QueryPerformanceCounter and QueryPerformanceFrequency
QueryPerformanceCounter will return a "performance counter" which is actually a CPU-managed 64-bit counter that increments from 0 starting with the computer power-on. The frequency of this counter is returned by the QueryPerformanceFrequency. To get the time reference in seconds, divide performance counter by performance frequency. In Delphi:
function QueryPerfCounterAsUS: int64;
begin
if QueryPerformanceCounter(Result) and
QueryPerformanceFrequency(perfFreq)
then
Result := Round(Result / perfFreq * 1000000);
else
Result := 0;
end;
On multiprocessor platforms, QueryPerformanceCounter should return consistent results regardless of the CPU the thread is currently running on. There are occasional problems, though, usually caused by bugs in hardware chips or BIOSes. Usually, patches are provided by motherboard manufacturers. Two examples from the MSDN:
Another problem with QueryPerformanceCounter is that it is quite slow.
RDTSC instruction
If you can limit your code to one CPU (SetThreadAffinity), you can use RDTSC assembler instruction to query performance counter directly from the processor.
function CPUGetTick: int64;
asm
dw 310Fh // rdtsc
end;
RDTSC result is incremented with same frequency as QueryPerformanceCounter. Divide it by QueryPerformanceFrequency to get time in seconds.
QueryPerformanceCounter is much slower thatn RDTSC because it must take into account multiple CPUs and CPUs with variable frequency. From Raymon Chen's blog:
(QueryPerformanceCounter) counts elapsed time. It has to, since its value is
governed by the QueryPerformanceFrequency function, which returns a number
specifying the number of units per second, and the frequency is spec'd as not
changing while the system is running.
For CPUs that can run at variable speed, this means that the HAL cannot
use an instruction like RDTSC, since that does not correlate with elapsed time.
timeGetTime
TimeGetTime belongs to the Win32 multimedia Win32 functions. It returns time in milliseconds with 1 ms resolution, at least on a modern hardware. It doesn't hurt if you run timeBeginPeriod(1) before you start measuring time and timeEndPeriod(1) when you're done.

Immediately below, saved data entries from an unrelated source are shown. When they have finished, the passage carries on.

Definition AssembleConfig (params : AssemblyParams) : res document :=
  match NormalizeOpenAIAgentRuntime (ap_OpenAIAgentRuntime params) with
  | Err e => Err e
  | Ok openAIAgentRuntime =>
      let result := deepCopy platformDefaults in
      let result := foldl merge_capability result (ap_Capabilities params) in
      let result := inject_browser params result in
      let result := inject_identity params result in
      let result := inject_providers params result in
      let result := inject_origins result in
      let result := inject_agents_defaults params openAIAgentRuntime result in
      let result := inject_agents params openAIAgentRuntime result in
      let result := merge_plugins (ap_Plugins params) (searchPluginAllows params) result in
      let result := inject_opik (ap_OpikAPIURL params) (ap_OpikAPIKey params) result in
      match inject_composio "composio proxy token" (ap_ComposioAPIURL params) (ap_MachineID params)
              (ap_ComposioProxyTokenSigner params) result with
      | Err e => Err e
      | Ok result =>
          let result := injectWorkspaceIntegrationNativeMCPConfig (ap_MachineID params)
            (ap_WorkspaceIntegrationAPIURL params) (ap_WorkspaceIntegrationTokenSigner params)
            result in
          Ok (inject_skills params (inject_channel_tokens params result))
      end
  end.

(** ** The seed of a first boot *)

Record SeedParams : Type := mkSeedParams {
  sp_MachineID : string;
  sp_DefaultModel : string;
  sp_ModelFallbacks : list string;
  sp_Providers : list string;
  sp_ProxyBaseURL : string;
  sp_ModelCatalog : list CatalogModel;
  sp_ProviderCatalog : list CatalogProvider;
  sp_SearchProvider : string;
  sp_OpenAIAgentRuntime : string;
  sp_ChannelConfigs : gmap string document;
  sp_Plugins : list PluginSelection;
  sp_OpikAPIURL : string;
  sp_OpikAPIKey : string;
  sp_ComposioAPIURL : string;
  sp_ComposioProxyTokenSigner : signer;
  sp_WorkspaceIntegrationAPIURL : string;
  sp_WorkspaceIntegrationTokenSigner : signer;
  sp_WorkspaceIntegrations : list WorkspaceIntegrationConfig;
  sp_RuntimeSource : string;
  sp_ResolvedOpenclawVersion : string
}.

Definition resolveSearchProviderSeed (params : SeedParams) : string :=
  resolve_search (sp_ProviderCatalog params)
    (λ p, existsb (String.eqb p) (sp_Providers params)) (sp_SearchProvider params).

Definition seed_secrets : value :=
  obj ["providers" ~> obj ["ocm" ~> obj ["source" ~> Str "exec";
    "command" ~> Str "/usr/local/bin/ocm-secrets"; "allowInsecurePath" ~> Bool true]]].
Definition seed_gateway : value :=
  Obj (in_map "controlUi" (put "allowedOrigins" (Strs ["*"%string])) (gateway_defaults Strs)).
(** The providers of the machine and nebius. *)
Definition seed_provider_set (params : SeedParams) : gset string :=
  {["nebius"%string]} ∪ list_to_set (sp_Providers params).
Definition seed_provider_config (params : SeedParams) (provider : string) : value :=
  if String.eqb provider "nebius" then
    nebius_config (sp_ProxyBaseURL params) true (sp_ProviderCatalog params) (sp_ModelCatalog params)
  else Obj (provider_api (sp_ModelCatalog params) provider
              (buildProviderConfig provider (sp_ProxyBaseURL params) true
                 (sp_ProviderCatalog params))).
Definition seed_providers (params : SeedParams) : document :=
  let configs := set_fold (λ provider configs,
    if proxied_llm (sp_ProviderCatalog params) provider
    then <[provider := seed_provider_config params provider]> configs
    else configs) (∅ : document) (seed_provider_set params) in
  if bool_decide ("openai-codex"%string ∈ seed_provider_set params) then
    put "openai-codex" (buildCodexProviderConfig (sp_ModelCatalog params)
                          (sp_ResolvedOpenclawVersion params)) configs
  else configs.

Definition seed_agents (params : SeedParams) (runtime : string) : value :=
  let catalog := sp_ModelCatalog params in
  let primary := mapModelFromCatalog catalog (sp_DefaultModel params) in
  let fallbacks := mapped_fallbacks catalog [primary] (sp_ModelFallbacks params) in
  obj ["defaults" ~> obj ["model" ~> model_defaults primary fallbacks;
    "models" ~> Obj (models_catalog catalog (seed_provider_set params) runtime primary fallbacks);
    "workspace" ~> Str workspace_dir; "heartbeat" ~> heartbeat_defaults]].

Definition seed_document (params : SeedParams) (runtime : string) : document :=
  list_to_map ["secrets" ~> seed_secrets; "gateway" ~> seed_gateway;
    "models" ~> obj ["providers" ~> Obj (seed_providers params)];
    "agents" ~> seed_agents params runtime;
    "commands" ~> commands_defaults; "session" ~> session_defaults; "cron" ~> cron_defaults;
    "env" ~> env_defaults; "plugins" ~> obj ["entries" ~> obj []]].

(** A search provider counts under its catalog ID and under its runtime ID. *)
Definition seed_has_provider (params : SeedParams) (cp : CatalogProvider) : bool :=
  existsb (λ p, String.eqb p (CatalogProvider_ID cp) ||
    negb (String.eqb (CatalogProvider_RuntimeProviderID cp) "") &&
    String.eqb p (CatalogProvider_RuntimeProviderID cp)) (sp_Providers params).
Definition seed_channels (params : SeedParams) (result : document) : document :=
  if bool_decide (sp_ChannelConfigs params = ∅) then result
  else put "channels" (Obj (Obj <$> sp_ChannelConfigs params)) result.
Definition seed_auth (params : SeedParams) (result : document) : document :=
  if existsb (String.eqb "openai-codex") (sp_Providers params) then
    put "auth" (obj ["profiles" ~> obj ["openai-codex:default" ~> codex_profile]]) result
  else result.
Lemma stays_reallocate mid t v m d : stays mid t (call (ReAllocateHostCapacity mid t v m d)).
Proof.
  intros w Hw. destruct (call _ w) as [[ip|e] w'] eqn:E; cbn.
  - apply call_ok, ReAllocate_ok in E as (h & r & _ & Hr & _ & _ & ->).
    destruct Hw as (Hk & m0 & Hm0 & ? & ? & ?). split; [by apply keyed_alter|]. cbn.
    rewrite lookup_alter_eq, Hm0. cbn. eexists. split; [reflexivity|]. cbn. auto.
  - assert (w_db w' = w_db w) as ->; [|exact Hw].
    eapply call_err_same; [|exact E]. intros ???. apply tx_err.
Qed.

Lemma stays_recover config mid t req : stays mid t (RecoverAffinity config mid req).
Proof.
  unfold RecoverAffinity. apply stays_read_wrap; [intros; apply GetMachine_db|].
  intros m db Hdb Hm. destruct (here_read _ _ _ _ Hdb Hm) as (_ & Hh & Hhome).
  assert (match Machine_HomeHostID m with Some h => Some h | None => Machine_HostID m end = Some t)
    as -> by (destruct Hhome as [->| ->]; done).
  apply stays_read_wrap; [intros; apply GetHost_db|]. intros host db' Hdb' Hg.
  apply (host_read mid) in Hg as ->; [|exact Hdb'].
  apply stays_bind; [apply stays_quiet; home_go|intros now].
  apply stays_bind; [apply stays_quiet; home_go|intros _]. cbv zeta.
  apply stays_bind; [apply stays_wrap, stays_reallocate|intros ip].
  apply stays_quiet. home_go.
Qed.

(** A restart leaves the machine where it was at home, and so does a stop. *)
Lemma stays_choose_host mid t machine opts req :
  here mid t machine → StartOptions_TargetHostID opts = 0 →
  stays mid t (choose_host rs machine opts req).
Proof.
  intros (Hi & Hh & _) Ht. unfold choose_host. rewrite Ht, Hh. cbn [negb bool_decide].
  apply stays_read_wrap; [intros; apply GetHost_db|]. intros host db _ _.
  destruct (String.eqb _ _); [apply stays_quiet; unfold requireMigration; home_go|].
  destruct (one_of _ _); [apply stays_quiet; unfold requireMigration; home_go|].
  rewrite Hi. apply stays_recover.
Qed.

Lemma stays_create_vm mid t machine op managed opts selection placement host ip :
  Machine_ID machine = mid →
  stays mid t (create_vm rs machine op managed opts true selection placement host ip).
Proof.
  intros Hi. unfold create_vm. apply stays_bind; [apply stays_quiet; home_go|intros _].
  apply stays_bind; [apply stays_quiet; home_go|intros [u|e]].
  - apply stays_quiet. home_go.
  - apply stays_bind; [rewrite Hi; apply stays_ignore, stays_release_soft|intros _].
    apply stays_bind; [apply stays_quiet|intros _; apply stays_quiet; home_go].
    destruct (Machine_TunnelID machine), (rs_routing rs); home_go.
Qed.

(** The machine a start works on keeps the columns of the row. *)
Lemma ensure_tokens_columns machine w machine' w' :
  ensure_tokens machine w = (Ok machine', w') → home_columns machine' = home_columns machine.
Proof.
  unfold ensure_tokens. destruct (Machine_GatewayToken machine), (Machine_ProxyToken machine);
    [by intros [= <- _]|..]; rewrite !bind_ok; intros (? & ? & _ & E); rewrite bind_ok in E;
    destruct E as (? & ? & _ & E); rewrite bind_ok in E; destruct E as (? & ? & _ & [= <- _]); done.
Qed.
Lemma setup_route_columns machine w machine' w' :
  setup_route rs machine w = (Ok machine', w') → home_columns machine' = home_columns machine.
Proof.
  unfold setup_route. destruct (rs_routing rs); [|by intros [= <- _]].
  rewrite bind_ok. by intros (? & ? & _ & [= <- _]).
Qed.

(** [stays_bind] with what the first part returned. *)
Lemma stays_bind_ok {A B} mid t (m : M A) (k : A → M B) :
  stays mid t m → (∀ w a w', m w = (Ok a, w') → stays mid t (k a)) → stays mid t (bind m k).
Proof.
  intros Hm Hk w Hw. unfold bind. specialize (Hm w Hw). destruct (m w) as [[a|e] w'] eqn:E; [|done].
  by eapply Hk.
Qed.

Lemma stays_start mid t machine opid opts :
  opid ≠ ""%string → here mid t machine → StartOptions_TargetHostID opts = 0 →
  stays mid t (StartWithOperation rs machine opid opts).
Proof.
  intros Ho Hhere Ht. unfold StartWithOperation, start.
  rewrite (proj2 (String.eqb_neq opid "") Ho). cbv zeta.
  apply stays_bind; [apply stays_quiet; unfold requireActiveOperation; home_go|intros op].
  apply stays_bind; [apply stays_try|intros [v|e]; apply stays_quiet; home_go].
  unfold start_body.
  apply stays_bind; [apply stays_quiet; home_go|intros _].
  apply stays_bind; [apply stays_quiet; home_go|intros _].
  apply stays_bind_ok; [apply stays_quiet, home_ensure_tokens|].
  intros w1 m1 w2 E1%ensure_tokens_columns.
  apply stays_bind_ok; [apply stays_quiet, home_setup_route|].
  intros w3 m2 w4 E2%setup_route_columns. rewrite E1 in E2. clear E1 w1 w2 w3 w4 m1.
  assert (here mid t m2) as Hm2.
  { destruct Hhere as (? & ? & ?). injection E2 as F1 F2 F3. unfold here. by rewrite F1, F2, F3. }
  clear E2 Hhere. pose proof Hm2 as (Hi & Hh & _). cbv zeta.
  apply stays_bind; [apply stays_quiet; home_go; first [apply home_latest|apply home_selection]|].
  intros sel. apply stays_bind; [by apply stays_choose_host|intros [[pl host] ip]].
  apply stays_bind; [apply stays_quiet, home_auto_unpair|intros _].
  rewrite Hh. cbn [is_some_b].
  apply stays_bind; [apply stays_quiet; home_go|intros _].
  destruct (rs_agentClient rs); [|apply stays_quiet; home_go].
  apply stays_bind; [by apply stays_create_vm|intros job; apply stays_quiet; home_go].
Qed.

Lemma stays_stop mid t machine opid :
  opid ≠ ""%string → Machine_ID machine = mid →
  stays mid t (StopWithOperation rs machine opid).
Proof.
  intros Ho Hi. unfold StopWithOperation, stop.
  rewrite (proj2 (String.eqb_neq opid "") Ho).
  apply stays_bind; [apply stays_quiet; unfold requireActiveOperation; home_go|intros _].
  unfold stop_body. rewrite Hi.
  apply stays_bind; [apply stays_quiet, home_stop_vm|intros _].
  apply stays_bind; [apply stays_wrap, stays_release_soft|intros _].
  apply stays_bind; [apply stays_quiet; apply quiet_ignore, home_teardown|intros _].
  apply stays_quiet. home_go.
Qed.

(** ** A start on a requested host *)

Definition columns_of (mid : string) (db : DB) : option (string * option Z * option Z) :=
  home_columns <$> db_machines db !! mid.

GetLocalTime and GetSystemTime
Before Vista, both GetLocalTime and GetSystemTime return current time with millisecond precision, but they are not accurate to a millisecond. Their accuracy is typically in the range of 10 to 55 milliseconds. (Precision is not the same as accuracy)
On Vista, GetLocalTime and GetSystemTime both work with 1 ms resolution.